## HOW TO COMPLETE THIS TASK
Nothing but the lines below between the line holding "row is untouched" and the line holding "else match findUnique tid t with", inclusive, should appear in the answer, each set down exactly.

## ENTRIES SHOWN
(** An update that keeps ids and trade ids keeps the table well formed. *)
Lemma wf_updateMany t p f : wf t → (∀ d, id (f d) = id d ∧ tradeId (f d) = tradeId d) →
  wf (updateMany p f t).2.
Proof.
  intros [Hk Hi] Hf.
  assert (H : ∀ k d, findUnique k (updateMany p f t).2 = Some d →
    ∃ d0, findUnique k t = Some d0 ∧ id d = id d0 ∧ tradeId d = tradeId d0).
  { intros k d. rewrite updateMany_rows. destruct (findUnique k t) as [d0|]; [|done]. cbn.
    intros [= <-]. exists d0. destruct (p d0); [|done]. split; [done|apply Hf]. }
  split.
  - intros k d (d0 & H0 & _ & ->)%H. eauto.
  - intros k1 k2 d1 d2 (e1 & H1 & -> & _)%H (e2 & H2 & -> & _)%H. eauto.
Qed.

Lemma apply_fresh t tid d s now : wf t → findUnique tid t = Some d →
  ∃ t', applyDisputeStatusTransition t d s now = (true, t') ∧ wf t' ∧
    findUnique tid t' = Some (setStatus s (resolvedAtForStatus s now) now d) ∧
    ∀ k, k ≠ tid → findUnique k t' = findUnique k t.
Proof.
  intros Hwf Hd. unfold applyDisputeStatusTransition.
  set (p := λ d', bool_decide _). set (f := setStatus s _ now).
  destruct (updateMany_one t tid d p f Hwf Hd) as (Hc & Hr & Ho).
  { intros d'. unfold p. by intros (? & _)%bool_decide_eq_true. }
  assert (p d = true) as Hp by (by apply bool_decide_eq_true_2).
  rewrite Hp in Hr. eexists. split; [|split_and!].
  - f_equal. apply Z.ltb_lt, Hc, Hp.
  - by apply wf_updateMany.
  - done.
  - done.
Qed.

Lemma apply_stale t tid d d' s now : wf t → findUnique tid t = Some d' → id d' = id d →
  (status d' ≠ status d ∨ version d' ≠ version d) →
  (applyDisputeStatusTransition t d s now).1 = false.
Proof.
  intros Hwf Hd Hid Hne. unfold applyDisputeStatusTransition. cbn.
  set (p := λ x, bool_decide _).
  destruct (updateMany_one t tid d' p (setStatus s (resolvedAtForStatus s now) now) Hwf Hd) as (Hc & _).
  { intros x. unfold p. intros (-> & _)%bool_decide_eq_true. done. }
  assert (p d' = false) as Hp by (apply bool_decide_eq_false_2; naive_solver).
  rewrite Hp in Hc. apply Z.ltb_ge. destruct (Z.le_gt_cases (updateMany p (setStatus s (resolvedAtForStatus s now) now) t).1 0); [done|].
  apply Hc in H. done.
Qed.

Lemma findFirst_id t tid d e : wf t → findUnique tid t = Some e → id e = id d →
  findFirst (λ x, bool_decide (id x = id d)) t = Some e.
Proof.
  intros [_ Hi] He Hid. destruct (findFirst _ t) as [x|] eqn:Hf.
  - apply findFirst_Some in Hf as (k & Hk & Hx%bool_decide_eq_true).
    assert (k = tid) as -> by (eapply Hi; [exact Hk|exact He|congruence]). congruence.
  - rewrite findFirst_None in Hf. specialize (Hf _ _ He). apply bool_decide_eq_false in Hf. done.
Qed.

(** Without interference [transitionDisputeStatus] is total and does what it
    says on every branch: 403 for a non-mediator, 404 without a dispute, the
    unchanged dispute when the status already holds (a retry), 422 for a move
    the map does not list, and otherwise the one row gets the new status, the
    next version and, for a terminal status, its resolution time, every other
    row is untouched and the table stays well formed. *)
Theorem transition_sequential adm t tid med new now (Hwf : wf t) :
  let run := transitionDisputeStatus adm t (λ t, t) tid med new now in
  if negb (isMediatorAddress adm med) then ∃ m, run = Err (AppError AUTH_ERROR m 403)
  else match findUnique tid t with
  | None => ∃ m, run = Err (AppError DISPUTE_NOT_FOUND m 404)
  | Some d =>
      if bool_decide (status d = new) then run = Ok (toDisputeResponse d, t)
      else if isValidTransition (status d) new then
        let d' := setStatus new (resolvedAtForStatus new now) now d in
        ∃ t', run = Ok (toDisputeResponse d', t') ∧ wf t' ∧ findUnique tid t' = Some d' ∧
          version d' = version d + 1 ∧
          (isTerminalDisputeStatus new = true → resolvedAt d' = Some now) ∧
          ∀ k, k ≠ tid → findUnique k t' = findUnique k t
      else ∃ m, run = Err (AppError DISPUTE_STATUS_TRANSITION_INVALID m 422)
  end.
Proof.
  intros run. unfold run, transitionDisputeStatus, requireMediator.
  destruct (negb (isMediatorAddress adm med)); [by eexists|]. cbn [throwIf mbind result_bind].
  destruct (findUnique tid t) as [d|] eqn:Hd; [|by eexists].
  destruct (bool_decide (status d = new)); [done|].
  unfold assertValidTransition. fold (isValidTransition (status d) new).
  destruct (isValidTransition (status d) new); [|by eexists]. cbn [negb throwIf mbind result_bind].
  destruct (apply_fresh t tid d new now Hwf Hd) as (t' & -> & Hwf' & Hd' & Ho).
  cbn [assertTransitionApplied negb throwIf mbind result_bind].
  rewrite (findFirst_id t' tid d _ Hwf' Hd') by done.
  eexists. split_and!; [done|done|done|done| |done]. by destruct new.
Qed.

## ANSWER TO THIS PROBLEM
    row is untouched and the table stays well formed. *)
Theorem transition_sequential adm t tid med new now (Hwf : wf t) :
  let run := transitionDisputeStatus adm t (λ t, t) tid med new now in
  if negb (isMediatorAddress adm med) then ∃ m, run = Err (AppError AUTH_ERROR m 403)
  else match findUnique tid t with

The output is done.